Damon Albarn has clearly always relished the concept of the musical curveball. He did it with Blur when many had pegged them as a one-note Britpop act; he did it with his various supergroups over the years (who would have ever dreamed up a band comprised of him, Flea and Tony Allen?); he did it with his incursions into African music with Africa Express, and he has even done it with his solo material in more recent times.

Gorillaz, however, has been arguably his most consistently dynamic musical project to date. With each of the virtual band’s albums – Cracker Island is their eighth – Albarn has enlisted an increasingly unexpected gathering of guests (Mark E Smith and Lou Reed singing pop songs? Ike Turner playing piano? Robert Smith, Jean-Michel Jarre, Bobby Womack ... the list goes on.)

Of course, that changed with 2019′s The Now Now, which saw Albarn close the collaborative doors temporarily, only to thrust them back open with aplomb on 2020′s Song Cycle project. Always in pursuit, as he puts it himself, of crafting “a serious pop record”.

‘It’s pretty lonely out here, in my non-social media world’: Damon Albarn on fraught relationship between music and technology ]

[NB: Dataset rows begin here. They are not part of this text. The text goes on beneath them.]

Lemma written_ids : map fc_id cols = map col_id (schema_columns schema).
Proof.
  apply list_eq. intros index. rewrite (list_lookup_fmap fc_id), (list_lookup_fmap col_id).
  destruct (schema_columns schema !! index) as [c|] eqn:Ec.
  - destruct Hcols as [_ H]. destruct (H index c Ec) as (fc & Hfc & _). rewrite Hfc. cbn.
    now destruct (written_cells fc index c Ec Hfc) as [-> _].
  - destruct (cols !! index) as [fc|] eqn:Ef; [|easy]. apply lookup_lt_Some in Ef. apply lookup_ge_None in Ec.
    destruct Hcols as [Hl _]. lia.
Qed.

Lemma written_value_columns : Forall (value_column (len rows)) cols.
Proof.
  apply Forall_forall. intros fc Hfc. destruct (column_of fc Hfc) as (index & c & Hc & Hi).
  destruct (written_cells fc index c Hc Hi) as (Hid & Hl & _). split; [easy|]. rewrite Hid.
  destruct Hschema as [Hok _]. rewrite Forall_forall in Hok. destruct (Hok c) as (_ & _ & Hlt); [|exact Hlt].
  exact (list_elem_of_lookup_2 _ _ _ Hc).
Qed.

(** A written column under a column of the later schema. *)
Lemma read_written_column fc c' :
  fc ∈ cols -> c' ∈ schema_columns schema' -> col_id c' = fc_id fc ->
  (exists cells, value_cells c' fc = Ok cells /\ map into_value cells = map (fun r => evolved_value schema r c') rows) \/
  ((c' ∉ schema_columns schema) /\ exists m, value_cells c' fc = Err (IncompatibleSchema m)).
Proof.
  intros Hfc Hc' Hid. destruct (column_of fc Hfc) as (index & c & Hc & Hi).
  destruct (written_cells fc index c Hc Hi) as (Hid' & _ & Hw). pose proof (list_elem_of_lookup_2 _ _ _ Hc) as Hin.
  destruct Hschema as (Hok & Hwf & Hnd). rewrite Forall_forall in Hok, Hwf.
  assert (Hf : list_find (fun o => col_id o = col_id c') (schema_columns schema) = Some (index, c)).
  { apply column_by_id; [easy..|congruence]. }
  destruct (value_cells_written schema rows index c fc c' Hc) as [(cells & Hk & Hm)|(Hne & m & Hm)];
    [now apply Hok|now apply Hwf|easy|apply widened_carries; apply Hevolves; [easy..|congruence]|left|right].
  - exists cells. split; [easy|]. rewrite Hm. unfold column_values. apply map_ext. intros r. unfold evolved_value.
    now rewrite Hf.
  - split; [|now exists m]. intros [j Hj]%list_elem_of_lookup.
    rewrite (column_by_id schema Hnd j c' (col_id c') Hj eq_refl) in Hf. injection Hf as _ ->. easy.
Qed.

Lemma read_counted_column row_count d c d' :
  len (fc_cells c) = row_count -> read_column schema' (len (fc_cells c)) d c = Ok d' -> read_column schema' row_count d c = Ok d'.
Proof. now intros <-. Qed.

Lemma read_system_columns d values :
  dc_keys d = None -> dc_versions d = None -> dc_tombstones d = None ->
  fold_result (read_column schema' (len rows)) d (system_columns rows ++ values) =
  fold_result (read_column schema' (len rows))
    {| dc_keys := Some (map (fun r => CKey (row_key r)) rows);
       dc_versions := Some (map (fun r => CUInt64 (row_version r)) rows);
       dc_tombstones := Some (map (fun r => CBoolean (row_deleted r)) rows); dc_values := dc_values d |} values.
Proof.
  destruct d as [k v t vs]. cbn [dc_keys dc_versions dc_tombstones dc_values]. intros -> -> ->.
  unfold system_columns. cbn [app fold_result].
  do 3 (erewrite read_counted_column;
    [|cbn [fc_cells]; now rewrite len_map|unfold read_column at 1; rewrite Z.eqb_refl; reflexivity];
    unfold mbind at 1, result_bind at 1).
  reflexivity.
Qed.

(** The cells a column of the later schema reads. *)
Definition reads_column (c' : Column) (cells : list Cell) : Prop :=
  map into_value cells = map (fun r => evolved_value schema r c') rows.

Lemma absent_column c' :
  (forall fc, fc ∈ cols -> fc_id fc <> col_id c') ->
  (reads_column c' (replicate (Z.to_nat (len rows)) (absent_cell c'))) /\ c' ∉ schema_columns schema.
Proof.
  intros Hx. assert (Hids : forall c, c ∈ schema_columns schema -> col_id c <> col_id c').
  { intros c Hc E. assert (Hin : col_id c ∈ map fc_id cols) by (rewrite written_ids; now apply (list_elem_of_fmap_2 col_id)).
    apply list_elem_of_fmap in Hin as (fc & Hid & Hfc). apply (Hx fc Hfc). congruence. }
  split; [|intros Hc; now apply (Hids c' Hc)]. unfold reads_column, len. rewrite Nat2Z.id.
  rewrite fmap_replicate. rewrite absent_cell_value. unfold evolved_value.
  replace (list_find _ (schema_columns schema)) with (@None (nat * Column)).
  - now rewrite <- const_fmap with (f := fun _ => match col_absent_fill c' with Some v => durable_value v | None => VNull end).
  - symmetry. apply list_find_None. apply Forall_forall. intros c Hc. now apply Hids.
Qed.

(** Every column of the later schema ends with its cells, or is refused. *)
Lemma fill_absent_ok index c' v values :
  reads schema' (replicate (length (schema_columns schema')) None) values cols ->
  schema_columns schema' !! index = Some c' -> values !! index = Some v ->
  (exists cells, fill_absent (len rows) (c', v) = Ok cells /\ reads_column c' cells) \/
  ((c' ∈ schema_columns schema' /\ (c' ∉ schema_columns schema)) /\
   exists m, fill_absent (len rows) (c', v) = Err (IncompatibleSchema m)).
Proof.
  intros [_ Hr] Hc' Hv. destruct (Hr index c' Hc') as [H1 H2]. pose proof (list_elem_of_lookup_2 _ _ _ Hc') as Hin.
  destruct (decide (Exists (fun fc => fc_id fc = col_id c') cols)) as [(fc & Hfc & Hid)%Exists_exists|Hno].
  - destruct (H1 fc Hfc Hid) as (cells & Hcells & Hv'). left. exists cells.
    replace v with (Some cells) by congruence. split; [easy|].
    destruct (read_written_column fc c' Hfc Hin (eq_sym Hid)) as [(cells' & Hk & Hm)|(_ & m & Hm)]; [|congruence].
    replace cells with cells' by congruence. exact Hm.
  - assert (Hx : forall fc, fc ∈ cols -> fc_id fc <> col_id c').
    { intros fc Hfc E. apply Hno, Exists_exists. eauto. }
    destruct (absent_column c' Hx) as [Ha Hout]. rewrite (H2 Hx) in Hv.
    rewrite lookup_replicate_2 in Hv by exact (lookup_lt_Some _ _ _ Hc'). injection Hv as <-. cbn [fill_absent].
    destruct (readable_when_absent c'); [left|right]; eauto.
Qed.
Definition unpack_delta_each {S} (value_count first : Z) (t : LogicalType) (emit : S -> Z -> result message S) (s : S) : Dec (option S) :=
  if value_count =? 0 then fail (msg "delta block cannot be empty" [])
  else
    '(width, bytes) ← unpack_header (value_count - 1);
    match delta_maximum t with
    | None => fail (msg "delta destination must be integer" [])
    | Some maximum =>
        s ← Codec.lift (emit s first);
        let sink := if deltas_bounded first (width_mask width) (value_count - 1) maximum then emit_plain emit else emit_checked maximum emit in
        last ← settle_panic (for_each_unpacked_group bytes width (value_count - 1) (fold_result sink) (first, s));
        mret (snd <$> last)
    end.

(** A typed vector: the conversion [lift] and the addition [step] its values have. *)
Class Destination (T : Type) : Type := { lift_to : Z -> result message T; step : T -> Z -> T }.

Definition step_into {T} `{Destination T} (s : T * list T) (delta : Z) : result message (T * list T) :=
  let current := step s.1 delta in Ok (current, s.2 ++ [current]).

Definition push_lifted {T} `{Destination T} (out : list T) (value : Z) : result message (list T) :=
  lifted ← lift_to value; Ok (out ++ [lifted]).

Definition unpack_delta_into {T} `{Destination T} (value_count first : Z) (t : LogicalType) (out : list T) : Dec (option (list T)) :=
  if value_count =? 0 then fail (msg "delta block cannot be empty" [])
  else
    '(width, bytes) ← unpack_header (value_count - 1);
    match delta_maximum t with
    | None => fail (msg "delta destination must be integer" [])
    | Some maximum =>
        lifted ← Codec.lift (lift_to first);
        if deltas_bounded first (width_mask width) (value_count - 1) maximum
        then last ← settle_panic (for_each_unpacked_group bytes width (value_count - 1) (fold_result step_into) (lifted, out ++ [lifted])); mret (snd <$> last)
        else last ← settle_panic (for_each_unpacked_group bytes width (value_count - 1) (fold_result (emit_checked maximum push_lifted)) (first, out ++ [lifted])); mret (snd <$> last)
    end.
End deltas.

(** The destinations of [decode_delta_payload_into]. *)
Definition signed_destination : Destination Z := {|
  lift_to := fun value => if is_i64 value then Ok value else Err (msg "delta signed integer overflow" []);
  step := fun current delta => signed 64 ((current + delta) mod 2 ^ 64) |}.

Definition unsigned_destination : Destination Z := {|
  lift_to := fun value => if is_u64 value then Ok value else Err (msg "delta unsigned integer overflow" []);
  step := fun current delta => wrap_add 64 current delta |}.

(** *** Selected groups *)

(** The run of groups from [group] whose word is not zero: the first group after it. *)
Fixpoint run_end (fuel : nat) (words : list Z) (whole_groups group : Z) : Z :=
  match fuel with
  | O => group
  | S fuel => if (group <? whole_groups) && negb (word_at words group =? 0) then run_end fuel words whole_groups (group + 1) else group
  end.

(** The groups the sink is handed, each with its word. *)
Fixpoint selected_groups `{Machine} (fuel : nat) (width : Z) (bytes : list byte) (words : list Z) (whole_groups group : Z)
    : option (list (list Z * Z)) :=
  match fuel with
  | O => Some []
  | S fuel =>
      if whole_groups <=? group then Some []
      else if word_at words group =? 0 then selected_groups fuel width bytes words whole_groups (group + 1)
      else
        let stop := run_end (Z.to_nat (whole_groups - group)) words whole_groups group in
        payload ← slice_from bytes (group * (GROUP * width / 8));
        run ← unpack_whole_groups width payload (stop - group);
        rest ← selected_groups fuel width bytes words whole_groups stop;
        Some (zip run (tabulate (stop - group) (fun i => word_at words (group + i))) ++ rest)
  end.

Definition for_each_selected_group `{Machine} {S} (value_count : Z) (words : list Z) (sink : S -> list Z * Z -> S) (s : S) : Dec (option S) :=
  '(width, bytes) ← unpack_header value_count;
  if len words <? div_ceil value_count GROUP then fail (msg "selection words are shorter than the payload" [])
  else
    let whole_groups := value_count / GROUP in
    let rest := value_count - whole_groups * GROUP in
    mret (
      selected ← selected_groups (Z.to_nat whole_groups) width bytes words whole_groups 0;
      if (0 <? rest) && negb (word_at words whole_groups =? 0)
      then tail ← tail_group width bytes (whole_groups * (GROUP * width / 8)) rest; Some (foldl sink s (selected ++ [(tail, word_at words whole_groups)]))
      else Some (foldl sink s selected)).

(** ** The reference: the bits of the stream *)

(** Value [i] is bits [i * width ..] of the bytes read as one little-endian number. *)
Definition packed_value (width : Z) (bytes : list byte) (i : Z) : Z := from_le bytes / 2 ^ (i * width) mod 2 ^ width.

Definition packed_values (width : Z) (bytes : list byte) (n : Z) : list Z := tabulate n (packed_value width bytes).

(** *** Tables *)

Lemma tabulate_ext {A} n (f g : Z -> A) : (forall i, 0 <= i < n -> f i = g i) -> tabulate n f = tabulate n g.
Proof. intros E. apply map_ext_in. intros i Hi. apply E. apply list_elem_of_In, elem_of_seqZ in Hi. lia. Qed.

Lemma tabulate_len {A} n (f : Z -> A) : 0 <= n -> len (tabulate n f) = n.
Proof. intros Hn. unfold len, tabulate. rewrite length_map, length_seqZ. lia. Qed.

Lemma tabulate_lookup {A} n (f : Z -> A) i : Z.of_nat i < n -> tabulate n f !! i = Some (f (Z.of_nat i)).
Proof. intros Hi. change (tabulate n f) with (f <$> seqZ 0 n). rewrite list_lookup_fmap, lookup_seqZ_lt by lia. reflexivity. Qed.

Lemma tabulate_app {A} a b (f : Z -> A) : 0 <= a -> 0 <= b -> tabulate (a + b) f = tabulate a f ++ tabulate b (fun i => f (a + i)).
Proof.
  intros Ha Hb. unfold tabulate. rewrite (seqZ_app 0 a b) by lia. rewrite map_app. f_equal.
  replace (0 + a) with (a + 0) by lia. rewrite <- (fmap_add_seqZ a 0 b). unfold fmap. now rewrite <- (map_map (Z.add a) f).
Qed.

Lemma tabulate_split {A} a n (f : Z -> A) : 0 <= a <= n -> tabulate n f = tabulate a f ++ tabulate (n - a) (fun i => f (a + i)).
Proof. intros Ha. rewrite <- tabulate_app by lia. f_equal. lia. Qed.

(** *** Numbers *)

Lemma from_le_padded n l : from_le (padded n l) = from_le l.
Proof. unfold padded. rewrite from_le_app, from_le_zeros. lia. Qed.

Lemma from_le_split k l : from_le l = from_le (take k l) + 2 ^ (8 * Z.of_nat (k `min` length l)) * from_le (drop k l).
Proof. rewrite <- (take_drop k l) at 1. rewrite from_le_app. unfold len. rewrite length_take. reflexivity. Qed.

Lemma from_le_short k l : (length l <= k)%nat -> 0 <= from_le l < 2 ^ (8 * Z.of_nat k).
Proof.
  intros Hk. pose proof (from_le_range l) as Hr. unfold len in Hr.
  assert (2 ^ (8 * Z.of_nat (length l)) <= 2 ^ (8 * Z.of_nat k)) by (apply Z.pow_le_mono_r; lia). lia.
Qed.

Lemma from_le_drop k l : from_le (drop k l) = from_le l / 2 ^ (8 * Z.of_nat k).
Proof.
  destruct (le_lt_dec k (length l)) as [Hk|Hk].
  - rewrite (from_le_split k l), Nat.min_l by lia. pose proof (from_le_short k (take k l)) as Hs. rewrite length_take in Hs.
    specialize (Hs ltac:(lia)). rewrite Z.mul_comm, Z.div_add by lia. rewrite Z.div_small by lia. lia.
  - rewrite drop_ge by lia. rewrite Z.div_small; [reflexivity|]. apply from_le_short. lia.
Qed.

Lemma from_le_take k l : from_le (take k l) = from_le l mod 2 ^ (8 * Z.of_nat k).
Proof.
  destruct (le_lt_dec k (length l)) as [Hk|Hk].
  - rewrite (from_le_split k l), Nat.min_l by lia. pose proof (from_le_short k (take k l)) as Hs. rewrite length_take in Hs.
    specialize (Hs ltac:(lia)). rewrite Z.mul_comm, Z.mod_add by lia. rewrite Z.mod_small by lia. reflexivity.
  - rewrite take_ge by lia. rewrite Z.mod_small; [reflexivity|]. apply from_le_short. lia.
Qed.

(** A window of the bytes is a window of the number, past the end too. *)
Lemma from_le_slice l a n : 0 <= a -> 0 <= n -> from_le (slice l a n) = from_le l / 2 ^ (8 * a) mod 2 ^ (8 * n).
Proof. intros Ha Hn. unfold slice. rewrite from_le_take, from_le_drop, !Z2Nat.id by lia. reflexivity. Qed.

(** Bits inside a window are the bits of the whole. *)
Lemma window_bits s a n k w : 0 <= s -> 0 <= a -> 0 <= k -> 0 <= w -> k + w <= n ->
  s / 2 ^ a mod 2 ^ n / 2 ^ k mod 2 ^ w = s / 2 ^ (a + k) mod 2 ^ w.
Proof.
  intros Hs Ha Hk Hw Hn. apply Z.bits_inj'. intros j Hj.
  destruct (Z.lt_ge_cases j w) as [Hjw|Hjw]; [|now rewrite !Z.mod_pow2_bits_high by lia].
  rewrite !Z.mod_pow2_bits_low, !Z.div_pow2_bits by lia. rewrite Z.mod_pow2_bits_low, Z.div_pow2_bits by lia. f_equal. lia.
Qed.

Lemma land_mask x w : 0 <= w -> Z.land x (Z.shiftl 1 w - 1) = x mod 2 ^ w.
Proof. intros Hw. rewrite Z.shiftl_1_l, <- Z.land_ones by lia. unfold Z.ones. rewrite Z.shiftl_1_l. f_equal. Qed.

Lemma land_width_mask x w : 0 <= w <= 64 -> Z.land x (width_mask w) = x mod 2 ^ w.
Proof.
  intros Hw. unfold width_mask. destruct (Z.eqb_spec w 64) as [->|]; [|apply land_mask; lia].
  change u64_max with (Z.shiftl 1 64 - 1). now apply land_mask.
Qed.

Lemma masks_agree w : 0 <= w <= 64 -> simd_width_mask w = width_mask w.
Proof. intros Hw. unfold simd_width_mask, width_mask. destruct (Z.leb_spec 64 w), (Z.eqb_spec w 64); try lia; reflexivity. Qed.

Inspired by time spent in Los Angeles during 2021, Cracker Island is one of the best Gorillaz albums yet. Between the prickly energy of the opening song – a streetwise, funky synth-pop number featuring Thundercat – and the melancholy acoustic patter of closer Possession Island (featuring a subtle turn from Beck), Albarn squeezes as much joy and pathos as possible into these songs.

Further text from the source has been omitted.